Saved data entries
(* ===== verification/SessionLock.v ===== *)
(** * The session-lock crate's interface ([crates/session-lock/src/lib.rs])

    The frames a presentation hands to the lock runtime, the [Presentation]
    trait as a type class, and the lock's lifecycle machine. *)

From S2P Require Import Prelude Utf8.

(** ** Frames *)

Record RgbaFrame := mkRgba { fwidth : Z; fheight : Z; pixels : list byte }.
#[export] Instance RgbaFrame_eq_dec : EqDecision RgbaFrame.
Proof. solve_decision. Defined.

(** [RgbaFrame::new]: both products are checked [u32] multiplications. *)
Definition rgba_new (width height : Z) (pixels : list byte) : option RgbaFrame :=
  area ← checked_mul 32 width height;
  expected ← checked_mul 32 area 4;
  if (0 <? width) && (0 <? height) && (Z.of_nat (length pixels) =? expected)
  then Some (mkRgba width height pixels) else None.

Record PresentationFrame := mkFrame {
  pwidth : Z; pheight : Z;
  background : option RgbaFrame;
  overlay : RgbaFrame;
  overlay_x : Z; overlay_y : Z;
}.

(** [PresentationFrame::new]; the two [?] return [None] on [u32] overflow and
    are only evaluated when the earlier operands of [||] are false. *)
Definition frame_new (width height : Z) (background : option RgbaFrame) (overlay : RgbaFrame)
    (overlay_x overlay_y : Z) : option PresentationFrame :=
  if (width =? 0) || (height =? 0) then None
  else
    right ← checked_add 32 overlay_x (fwidth overlay);
    if width <? right then None
    else
      bottom ← checked_add 32 overlay_y (fheight overlay);
      if height <? bottom then None
      else Some (mkFrame width height background overlay overlay_x overlay_y).

(** What the constructors guarantee, for [u32] arguments. *)
Definition wf_rgba (f : RgbaFrame) : Prop :=
  0 < fwidth f < 2 ^ 32 ∧ 0 < fheight f < 2 ^ 32
  ∧ Z.of_nat (length (pixels f)) = fwidth f * fheight f * 4
  ∧ fwidth f * fheight f * 4 < 2 ^ 32.
Definition wf_frame (f : PresentationFrame) : Prop :=
  0 < pwidth f < 2 ^ 32 ∧ 0 < pheight f < 2 ^ 32 ∧ wf_rgba (overlay f)
  ∧ 0 ≤ overlay_x f ∧ overlay_x f + fwidth (overlay f) ≤ pwidth f
  ∧ 0 ≤ overlay_y f ∧ overlay_y f + fheight (overlay f) ≤ pheight f.

(** ** The presentation trait *)

Inductive Refresh := Unchanged | RFrame | ROverlay | RFailed.
#[export] Instance Refresh_eq_dec : EqDecision Refresh.
Proof. solve_decision. Defined.

Inductive Input := Text (s : rstring) | Backspace | Submit | Cancel | NextPage.

Class Presentation (P : Type) := {
  receive_latest : P → P * Refresh;
  receive_deferred : P → P * Refresh;
  frame : P → option PresentationFrame;
  lock_confirmed : P → P;
  give_input : Input → P → P * bool;
  take_authorization : P → P * bool;
}.

(** ** The lifecycle *)

Inductive Lifecycle := Requesting | Locked | Denied | Aborted | Unlocking.
#[export] Instance Lifecycle_eq_dec : EqDecision Lifecycle.
Proof. solve_decision. Defined.

Inductive Event := LockConfirmed | LockFinished | RuntimeFailed | PresentationFailed.

Inductive Action := ANone | ReportReady | Abort | UnlockAndSynchronize.
#[export] Instance Action_eq_dec : EqDecision Action.
Proof. solve_decision. Defined.

Record State := mkState { lifecycle : Lifecycle; presentation_failed : bool }.

Definition state_new : State := mkState Requesting false.

Definition update (e : Event) (s : State) : State * Action :=
  match e with
  | LockConfirmed =>
    if bool_decide (lifecycle s = Requesting)
    then (mkState Locked (presentation_failed s), ReportReady) else (s, ANone)
  | LockFinished =>
    if bool_decide (lifecycle s = Requesting)
    then (mkState Denied (presentation_failed s), Abort)
    else (mkState Aborted (presentation_failed s), Abort)
  | RuntimeFailed => (mkState Aborted (presentation_failed s), Abort)
  | PresentationFailed => (mkState (lifecycle s) true, ANone)
  end.

Definition authorize_unlock (s : State) : State * Action :=
  if negb (bool_decide (lifecycle s = Locked)) then (s, ANone)
  else (mkState Unlocking (presentation_failed s), UnlockAndSynchronize).

(** ** Lemmas *)

Lemma rgba_new_Some w h px f : 0 ≤ w → 0 ≤ h →
  rgba_new w h px = Some f ↔ f = mkRgba w h px ∧ wf_rgba f.
Proof.
  intros Hw Hh. unfold rgba_new, wf_rgba. split.
  - intros (a & [-> Ha]%checked_mul_Some & (e & [-> He]%checked_mul_Some & Hf)%bind_Some)%bind_Some.
    destruct (_ && _) eqn:E; [|done]. simp_bool. simplify_eq. cbn.
    split; [done|]. split_and!; try lia; nia.
  - intros [-> H]. cbn in H. destruct H as (? & ? & ? & ?). 
    rewrite (proj2 (checked_mul_Some 32 w h (w * h))) by nia. cbn [mbind option_bind].
    rewrite (proj2 (checked_mul_Some 32 (w * h) 4 (w * h * 4))) by nia. cbn [mbind option_bind].
    rewrite !(proj2 (Z.ltb_lt _ _)), (proj2 (Z.eqb_eq _ _)) by lia. done.
Qed.

Lemma frame_new_Some w h bg ov x y f :
  0 ≤ w < 2 ^ 32 → 0 ≤ h < 2 ^ 32 → 0 ≤ x → 0 ≤ y → wf_rgba ov →
  frame_new w h bg ov x y = Some f ↔ f = mkFrame w h bg ov x y ∧ wf_frame f.
Proof.
  intros Hw Hh Hx Hy Hov. unfold frame_new, wf_frame. split.
  - destruct (_ || _) eqn:E; [done|]. simp_bool.
    intros (r & [-> Hr]%checked_add_Some & Hf)%bind_Some.
    destruct (Z.ltb_spec w (x + fwidth ov)); [done|].
    apply bind_Some in Hf as (b & [-> Hb]%checked_add_Some & Hf).
    destruct (Z.ltb_spec h (y + fheight ov)); [done|]. simplify_eq. cbn.
    split; [done|]. split_and!; try done; lia.
  - intros [-> H]. cbn in H. destruct H as (? & ? & ? & ? & ? & ? & ?).
    rewrite !(proj2 (Z.eqb_neq _ _)) by lia. cbn [orb].
    rewrite (proj2 (checked_add_Some 32 x _ (x + fwidth ov))) by lia. cbn [mbind option_bind].
    rewrite (proj2 (Z.ltb_ge _ _)) by lia.
    rewrite (proj2 (checked_add_Some 32 y _ (y + fheight ov))) by lia. cbn [mbind option_bind].
    by rewrite (proj2 (Z.ltb_ge _ _)) by lia.
Qed.

(** ** The lifecycle as a labelled transition system *)

Inductive lifecycle_step (s : State) : State → Action → Prop :=
| step_update e : lifecycle_step s (fst (update e s)) (snd (update e s))
| step_authorize : lifecycle_step s (fst (authorize_unlock s)) (snd (authorize_unlock s)).

(** Runs from the initial state with the actions they requested, oldest first. *)
Inductive lifecycle_run : State → list Action → Prop :=
| run_start : lifecycle_run state_new []
| run_step s acts s' a : lifecycle_run s acts → lifecycle_step s s' a →
    lifecycle_run s' (acts ++ [a]).

Definition visible (acts : list Action) : list Action := filter (λ a, a ≠ ANone) acts.

(** The specification of the lock client: nothing, or ready at most once and
    then at most one unlock, and aborts only at the end. *)
Inductive lock_trace : list Action → Prop :=
| trace_aborted n : lock_trace (replicate n Abort)
| trace_ready n : lock_trace (ReportReady :: replicate n Abort)
| trace_unlocked n : lock_trace (ReportReady :: UnlockAndSynchronize :: replicate n Abort).

(** What the trace looks like in each state. *)
Definition trace_of (l : Lifecycle) (tr : list Action) : Prop :=
  match l with
  | Requesting => tr = []
  | Locked => tr = [ReportReady]
  | Unlocking => tr = [ReportReady; UnlockAndSynchronize]
  | Denied | Aborted => lock_trace tr
  end.

Lemma lock_trace_abort tr : lock_trace tr → lock_trace (tr ++ [Abort]).
Proof.
  intros [n|n|n]; cbn; rewrite <- replicate_cons_app;
    [apply (trace_aborted (S n))|apply (trace_ready (S n))|apply (trace_unlocked (S n))].
Qed.
Lemma trace_of_lock_trace l tr : trace_of l tr → lock_trace tr.
Proof.
  destruct l; cbn; try done; intros ->.
  - apply (trace_aborted 0).
  - apply (trace_ready 0).
  - apply (trace_unlocked 0).
Qed.

Lemma trace_of_step s s' a tr : lifecycle_step s s' a → trace_of (lifecycle s) tr →
  trace_of (lifecycle s') (tr ++ visible [a]).
Proof.
  intros Hstep Htr. pose proof (trace_of_lock_trace _ _ Htr) as Hl. destruct s as [l pf].
  destruct Hstep as [[]|]; unfold update, authorize_unlock; destruct l; cbn in *; subst;
    rewrite ?app_nil_r; try done; by apply lock_trace_abort.
Qed.

Lemma trace_of_run s acts : lifecycle_run s acts → trace_of (lifecycle s) (visible acts).
Proof.
  induction 1 as [|s acts s' a _ IH Hstep]; [done|].
  unfold visible. rewrite filter_app. by eapply trace_of_step.
Qed.

(** ** Properties *)

(** The lock's lifecycle fails closed: in every run, whatever order the
    compositor, the runtime and the authentication worker produce their
    events in, readiness is reported at most once, the unlock is requested at
    most once and only after the compositor confirmed the lock and before any
    failure, and the state says which of these happened. *)
Theorem lifecycle_fail_closed s acts :
  lifecycle_run s acts → lock_trace (visible acts) ∧ trace_of (lifecycle s) (visible acts).
Proof.
  intros H%trace_of_run. split; [by eapply trace_of_lock_trace|done].
Qed.

Lemma lifecycle_fail_closed_witness :
  let acts := [ReportReady; ANone; UnlockAndSynchronize; Abort] in
  lock_trace (visible acts) ∧ trace_of Aborted (visible acts).
Proof.
  apply (lifecycle_fail_closed (mkState Aborted true)).
  apply (run_step (mkState Unlocking true) [ReportReady; ANone; UnlockAndSynchronize] _ Abort);
    [|exact (step_update (mkState Unlocking true) RuntimeFailed)].
  apply (run_step (mkState Locked true) [ReportReady; ANone]);
    [|exact (step_authorize (mkState Locked true))].
  apply (run_step (mkState Locked false) [ReportReady]);
    [|exact (step_update (mkState Locked false) PresentationFailed)].
  apply (run_step state_new []); [apply run_start|exact (step_update state_new LockConfirmed)].
Defined.

(** Frames are sound by construction: the constructors accept exactly the
    well-formed arguments, so a frame's pixel buffer has four bytes per pixel
    without [u32] overflow and an overlay never reaches outside its canvas. *)
Theorem frames_sound w h bg ow oh px x y :
  0 ≤ w < 2 ^ 32 → 0 ≤ h < 2 ^ 32 → 0 ≤ ow → 0 ≤ oh → 0 ≤ x → 0 ≤ y →
  ∀ f, (ov ← rgba_new ow oh px; frame_new w h bg ov x y) = Some f ↔
       f = mkFrame w h bg (mkRgba ow oh px) x y ∧ wf_frame f.
Proof.
  intros Hw Hh How Hoh Hx Hy f. rewrite bind_Some. split.
  - intros (ov & [-> Hov]%rgba_new_Some & Hf); [|done..].
    by apply frame_new_Some in Hf.
  - intros [-> Hf]. pose proof Hf as (_ & _ & Hov & _). cbn in Hov.
    exists (mkRgba ow oh px). split; [by apply rgba_new_Some|by apply frame_new_Some].
Qed.

Lemma frames_sound_witness :
  (ov ← rgba_new 1 1 (replicate 4 Byte.x00); frame_new 3 2 None ov 2 1)
  = Some (mkFrame 3 2 None (mkRgba 1 1 (replicate 4 Byte.x00)) 2 1).
Proof.
  apply (frames_sound 3 2 None 1 1 (replicate 4 Byte.x00) 2 1); try lia.
  split; [done|]. unfold wf_frame, wf_rgba. cbn. lia.
Defined.
Definition redraw_can_progress (current_buffer_count : nat) (reusable : bool) : bool :=
  reusable || (current_buffer_count <? BUFFER_COUNT)%nat.
Definition should_render (r : RedrawState) (count : nat) (reusable : bool) : bool :=
  bool_decide (is_Some (redraw_pending r))
  && (geometry_pending r || (negb (frame_pending r) && redraw_can_progress count reusable)).
Definition request_frame_callback (r : RedrawState) : bool := negb (frame_pending r).
Definition redraw_committed (requested : bool) (r : RedrawState) : RedrawState :=
  mkRedraw (frame_pending r || requested) None false false.
Definition frame_done (r : RedrawState) : RedrawState :=
  mkRedraw false (redraw_pending r) (geometry_pending r) (role_pending r).

Definition overlay_progress (r : RedrawState) (count : nat)
    (reusable current_background_reusable include_pending_full : bool) : OverlayProgress :=
  match redraw_pending r with
  | Some KFull =>
    if include_pending_full then if should_render r count reusable then PFull else PBlocked
    else PNone
  | None => PNone
  | Some KOverlay =>
    if negb (should_render r count reusable) then PBlocked
    else if geometry_pending r || negb current_background_reusable then PFull
    else PPartial
  end.

Record OverlayProgressSummary := mkSummary {
  partial : bool; full : bool; blocked : bool; unblocked : bool }.
Definition summary_default : OverlayProgressSummary := mkSummary false false false false.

**PROBLEM TO WORK ON**
Of the entries above, repeat exactly the lines between the line with "f) ≤ pwidth f" and the line with "Inductive Input := Text", inclusive, and no others.

**EXERCISE SOLUTION**
  ∧ 0 ≤ overlay_x f ∧ overlay_x f + fwidth (overlay f) ≤ pwidth f
  ∧ 0 ≤ overlay_y f ∧ overlay_y f + fheight (overlay f) ≤ pheight f.

(** ** The presentation trait *)

Inductive Refresh := Unchanged | RFrame | ROverlay | RFailed.
#[export] Instance Refresh_eq_dec : EqDecision Refresh.
Proof. solve_decision. Defined.

Inductive Input := Text (s : rstring) | Backspace | Submit | Cancel | NextPage.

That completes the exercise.